Third. The third party involved went on to tell me that they were terrified of the fact that 'Sandra' went to planned parenthood for a confirmation instead of her Dr. Planned Parenthood isn't just a place to go for abortion information. They help people who don't have insurance get on birth control and get paps. People really should educate themselves on programs. That third party person went on to say that they don't agree with young women being on birth control pills just for the heck of it. To that statement I say You are stupid.
Birth control isn't a magic pill you give your daughter while silently giving them permission to bed every man they see. I don't believe by handing your daughter the pill, or taking them to get a birth control shot, it's a way of giving permission for sexual behavior. What teenager or young adult listens to their parents? I mean we all thought our parents were crazy and we knew more then they did. We were all young and some of us did dabble in sex before marriage. I just feel that protecting young adults from the lifetime consequences of a having a child is being responsible. I'd love to know my daughter had some type of protection when faced with being caught up in the moment. I'm just a advocate for birth control but I'm also a believer that it's not a "here ya go - have fun!" kind of step either. I also don't believe that parents really talk to their kids about sex anymore and how it all works.

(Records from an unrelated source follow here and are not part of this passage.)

(** C3, as amended. For a threshold that is a number (not NaN), an item
    that reaches the scoring step unseen is appended to the output if and only
    if its score is at least the threshold; a score of exactly 3.5 passes the
    threshold 3.5 and a score of 3.49 does not. *)
Theorem threshold_filter (min_score : float) (mark_seen : bool)
    (s : source_cfg) (c : core) (it : item) :
  number min_score -> complete s -> sid_of it ∉ seen c ->
  (appended min_score mark_seen s c it
   <-> (min_score <=? score_of it)%float = true)
  /\ below 3.5 3.5 = false /\ below 3.49 3.5 = true.
Proof.
  intros Hmin Hs Hunseen.
  assert (number (score_of it)) as Hsc
      by (unfold number, score_of; rewrite score_item_eq; apply clamp_number).
  split; [|split; reflexivity].
  rewrite <- (FloatOrder.ltb_false_leb (score_of it) min_score Hsc Hmin).
  split.
  - intros H. now apply appended_inv in H.
  - intros H. now apply process_item_unseen.
Qed.

Lemma threshold_filter_witness :
  appended 3.5 true Demo.trade (Core [] ∅) (Item "Oscars, BAFTA, Emmy and guild round-up" "https://trade.example/a" "" "")
  <-> (3.5 <=? score_of (Item "Oscars, BAFTA, Emmy and guild round-up" "https://trade.example/a" "" ""))%float = true.
Proof.
  apply (threshold_filter 3.5 true Demo.trade (Core [] ∅)).
  - reflexivity.
  - unfold complete. simpl. eauto.
  - apply not_elem_of_empty.
Defined.

(** C3 as stated fails for the threshold NaN: nothing is below NaN, so an
    item of score 0.0 is appended although [NaN <= 0.0] is false. *)
Lemma threshold_nan_keeps_everything :
  appended nan false Demo.trade (Core [] ∅) Demo.plain
  /\ (nan <=? score_of Demo.plain)%float = false.
Proof.
  split; [|vm_compute; reflexivity].
  apply process_item_unseen.
  - unfold complete. simpl. eauto.
  - apply not_elem_of_empty.
  - vm_compute. reflexivity.
Qed.

(** C4, as amended. The digest holds every collected record, in descending
    order of score and, among equal scores, of parsed timestamp; a timestamp
    that does not parse counts as the epoch; with equal scores, a record dated
    after the epoch precedes a record whose timestamp does not parse. *)
Theorem digest_ranked (w : world) (e : env) (r : report) :
  main w e = Completed r ->
  (exists sources seen0 st,
     sources_json e = Returned sources
     /\ load_seen (state_seen e) = Returned seen0
     /\ run_sources w (min_score_of e) (mark_seen_of e) (start seen0) sources = inl st
     /\ digest r ≡ₚ all_items (st_core st))
  /\ StronglySorted ranked_before (digest r)
  /\ (forall p, Iso.fromisoformat (Py.replace_char "Z" "+00:00" p) = None ->
        pub_key p = epoch)
  /\ (forall a b, a ∈ digest r -> b ∈ digest r ->
        (score a =? score b)%float = true ->
        dt_ltb epoch (pub_key (published (base a))) = true ->
        Iso.fromisoformat (Py.replace_char "Z" "+00:00" (published (base b))) = None ->
        precedes a b (digest r)).
Proof.
  intros H.
  apply main_completed in H as (sources & seen0 & st & Hsrc & Hseen & Hrun & ->).
  assert (StronglySorted ranked_before (sort_items (all_items (st_core st)))) as Hs.
  { apply sort_items_sorted.
    eapply run_sources_numbers; [|exact Hrun]. constructor. }
  assert (forall p, Iso.fromisoformat (Py.replace_char "Z" "+00:00" p) = None ->
                    pub_key p = epoch) as Hp
      by (intros p Hp; unfold pub_key; now rewrite Hp).
  cbn [digest]. repeat split.
  - exists sources, seen0, st. auto using sort_items_perm.
  - exact Hs.
  - exact Hp.
  - intros a b Ha Hb Heq Hdated Hundated.
    destruct (dated_not_after_undated a b Heq Hdated (Hp _ Hundated)).
    now apply sorted_precedes.
Qed.

Lemma digest_ranked_witness :
  exists r, main Demo.world (Demo.env [Demo.trade] None) = Completed r
            /\ StronglySorted ranked_before (digest r).
Proof.
  eexists. split; [vm_compute; reflexivity|].
  apply (digest_ranked Demo.world (Demo.env [Demo.trade] None)).
  vm_compute. reflexivity.
Defined.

Overall I'm just angry of how it all unfolded. I'm happy that she is having a baby. I'm happy that she can have a baby. My anger doesn't go towards the fact that she is pregnant - my anger goes towards the assumption that I was going to fall in the floor hysterical about it and the fact that the third party thinks that birth control is basically permission for your daughter to be sexually active.

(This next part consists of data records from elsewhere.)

(** * SkPathRef: shared, versioned storage of a path's verbs and points

    A shallow embedding of [include/core/SkPathRef.h].  A path ref keeps the
    points at the low end of one allocation and the verbs at its high end,
    in reverse order; the gap between them is [fFreeSpace].  Path refs are
    reference counted and edited through [Editor], which copies a shared
    path ref before handing it out.

    Conventions of the embedding:
    - [size_t] and [ptrdiff_t] are 64 bits wide, [int] and [int32_t] 32 bits;
      every conversion is written as an explicit wrap-around on [Z];
    - an [SkScalar] is the bit pattern of an IEEE-754 binary32, an [SkPoint]
      is two of them, eight bytes, low byte first;
    - the allocation is a list of bytes; [fPoints] is that list, empty for
      [NULL] (an allocation made by [makeSpace] has at least [kMinSize]
      bytes), and [fVerbs] is kept as the byte offset of the verb cursor
      from [fPoints];
    - a read or write outside the allocation has no defined result: the
      operation returns [None];
    - memory that the code leaves uninitialised is filled from the class
      [Uninit]: [junk_byte], [junk_scalar], [junk_rect] and [junk_bool];
    - what the code uses of headers that are not under src/ ([SkMatrix],
      [SkRect::setBoundsCheck], the verb enumeration) is the class
      [Collaborators];
    - [SkDEBUGCODE] bookkeeping ([fEditorsAttached]) and the calls of
      [validate()] are left out of the operations; [validate] is a predicate
      of its own, with all the assertions of a debug build, and the
      [SkASSERT(!genIDMatch)] of [operator==] is kept because the outcome of
      the comparison depends on the build;
    - two scalars are compared as C++ compares two floats: a NaN compares
      false with everything, and the two zeros are equal. *)

From stdpp Require Import base option list gmap.
From Stdlib Require Import ZArith Lia.
From Equations Require Import Equations.
(** * Causal graph analytics of phantom-metal-taste

    A shallow embedding of the AQL queries issued by [AnalyticsService]
    (orchestrator/services/analytics-service.ts) and by
    [InitiativeService.findUnintendedConsequences]
    (orchestrator/services/initiative-service.ts), together with the part of
    the AQL evaluation rules those queries rely on.

    Numbers are AQL doubles in the running system; here they are exact
    rationals ([Q]), compared with [==], so a computed value is the running
    system's up to rounding.  Where rounding decides the outcome, as in a
    sum of large magnitude, module [Binary64] evaluates the same arithmetic
    on binary64 numbers.  A missing attribute and an explicit [null] are the
    same AQL value and are both [None]. *)

From Stdlib Require Import String Ascii Bool Arith PeanoNat ZArith List.
From Stdlib Require Import DecimalString QArith Qabs Qminmax Qpower Lia Lqa.
From Stdlib Require Import Permutation Sorted.
From Stdlib Require PrimFloat Uint63.
Import ListNotations.

Open Scope Q_scope.

(* ===================================================================== *)
(** ** The fragment of AQL the queries use *)
(* ===================================================================== *)

Module Aql.

(** Arithmetic reads [null] as the number 0. *)
Definition TO_NUMBER (x : option Q) : Q :=
  match x with Some q => q | None => 0 end.

(** [a - b] on possibly-null operands; the result is always a number. *)
Definition minus (a b : option Q) : Q := TO_NUMBER a - TO_NUMBER b.

(** [ABS(x)]. *)
Definition ABS (x : Q) : Q := Qabs x.

(** [a / b]: a division by zero yields [null] (and a warning, which does
    not abort the query). *)
Definition divide (a : Q) (b : option Q) : option Q :=
  if Qeq_bool (TO_NUMBER b) 0 then None else Some (a / TO_NUMBER b).

(** The non-null members of an array. *)
Definition non_null (l : list (option Q)) : list Q :=
  flat_map (fun x => match x with Some q => [q] | None => [] end) l.

Definition SUM (l : list Q) : Q := fold_right Qplus 0 l.

(** [AVG(array)]: nulls are ignored; an array with no number gives [null]. *)
Definition AVG (l : list (option Q)) : option Q :=
  match non_null l with
  | [] => None
  | q :: qs => Some (SUM (q :: qs) / inject_Z (Z.of_nat (length (q :: qs))))
  end.

(** [PRODUCT(array)] of numbers; the empty product is 1. *)
Definition PRODUCT (l : list Q) : Q := fold_right Qmult 1 l.

(** [MIN([a, b])] of two numbers. *)
Definition MIN (a b : Q) : Q := if Qle_bool a b then a else b.

(** [LENGTH(array)] as a number. *)
Definition LENGTH {A : Type} (l : list A) : Q := inject_Z (Z.of_nat (length l)).

(** [x > y] where [y] is a number: [null] sorts below every number. *)
Definition gt (x : option Q) (y : Q) : bool :=
  match x with Some q => negb (Qle_bool q y) | None => false end.

(** Truthiness of a numeric attribute: [null] and 0 are false. *)
Definition truthy (x : option Q) : bool :=
  match x with Some q => negb (Qeq_bool q 0) | None => false end.

(** [x || d] with a numeric default [d]: the left operand when it is
    truthy, the right one otherwise. *)
Definition or_else (x : option Q) (d : Q) : Q :=
  if truthy x then TO_NUMBER x else d.

(** [a == b] on string-or-null values. *)
Definition str_eq (a b : option string) : bool :=
  match a, b with
  | Some x, Some y => String.eqb x y
  | None, None => true
  | _, _ => false
  end.

(** [a IN [s1, ..., sn]] for an array of string literals. *)
Definition str_in (a : option string) (l : list string) : bool :=
  existsb (fun s => str_eq a (Some s)) l.

(** [x != null]. *)
Definition not_null {A : Type} (x : option A) : bool :=
  match x with Some _ => true | None => false end.

End Aql.

(* ===================================================================== *)
(** ** Documents, edges and the store *)
(* ===================================================================== *)

(** A document handle [collection/key]. *)
Record Id : Type := mkId { collection : string; key : string }.

Definition id_eqb (a b : Id) : bool :=
  String.eqb (collection a) (collection b) && String.eqb (key a) (key b).

(** A vertex document, with the attributes the queries read
    (models/types.ts lists them per collection; the store itself is
    schemaless, so every document may carry or lack any of them). *)
Record Doc : Type := mkDoc {
  _id : Id;
  name : option string;
  description : option string;
  type : option string;
  value : option Q;
  target : option Q;
  department : option string;
  status : option string;
  wellnessScore : option Q;
  engagementLevel : option Q;
  intendedOutcome : option string
}.

(** An edge document. [e_id] is its own handle; its collection is the edge
    collection it was saved in.  Of the other attributes the queries read
    only [strength]. *)
Record Edge : Type := mkEdge {
  e_id : Id;
  _from : Id;
  _to : Id;
  strength : option Q
}.

Record Store : Type := mkStore {
  documents : list Doc;
  edge_documents : list Edge
}.

(** Attribute access on a possibly-null document: [null.a] is [null]. *)
Definition attr {A : Type} (f : Doc -> option A) (v : option Doc) : option A :=
  match v with Some d => f d | None => None end.

Definition _key (v : option Doc) : option string :=
  match v with Some d => Some (key (_id d)) | None => None end.

(** [FOR d IN c]: the documents of vertex collection [c], in store order. *)
Definition FOR_IN (st : Store) (c : string) : list Doc :=
  filter (fun d => String.eqb (collection (_id d)) c) (documents st).

(** The edges of edge collection [c]. *)
Definition edges_of (st : Store) (cs : list string) : list Edge :=
  filter (fun e => existsb (String.eqb (collection (e_id e))) cs)
         (edge_documents st).

(** [DOCUMENT(id)]: the document, or [null] when there is none. *)
Definition DOCUMENT (st : Store) (i : Id) : option Doc :=
  find (fun d => id_eqb (_id d) i) (documents st).

(* ===================================================================== *)
(** ** Graph traversal: [FOR v, e, p IN 1..max <direction> start <edges>] *)
(* ===================================================================== *)

Inductive Direction : Type := OUTBOUND | ANY.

I think it's time people stop assuming that I'm so weak and can't handle pregnancy news. I'm also very upset that this could have been avoided by simply being on a pill or a shot. I feel it's every women's right to have the choice to be on the pill and understand why they are on it. I also believe that knowing that not all birth control is 99% effective and knowing that some medications can void the pill is important too. I'm not blaming the third party but if birth control hadn't been an unthinkable alternative to a sexually active young adult - then we might not be having this post. Ultimatley it's 'Sandra's' fault for allowing herself to be uneducated and to tango without proper protection. Therefore she will forever be reminded of this romp in the hay.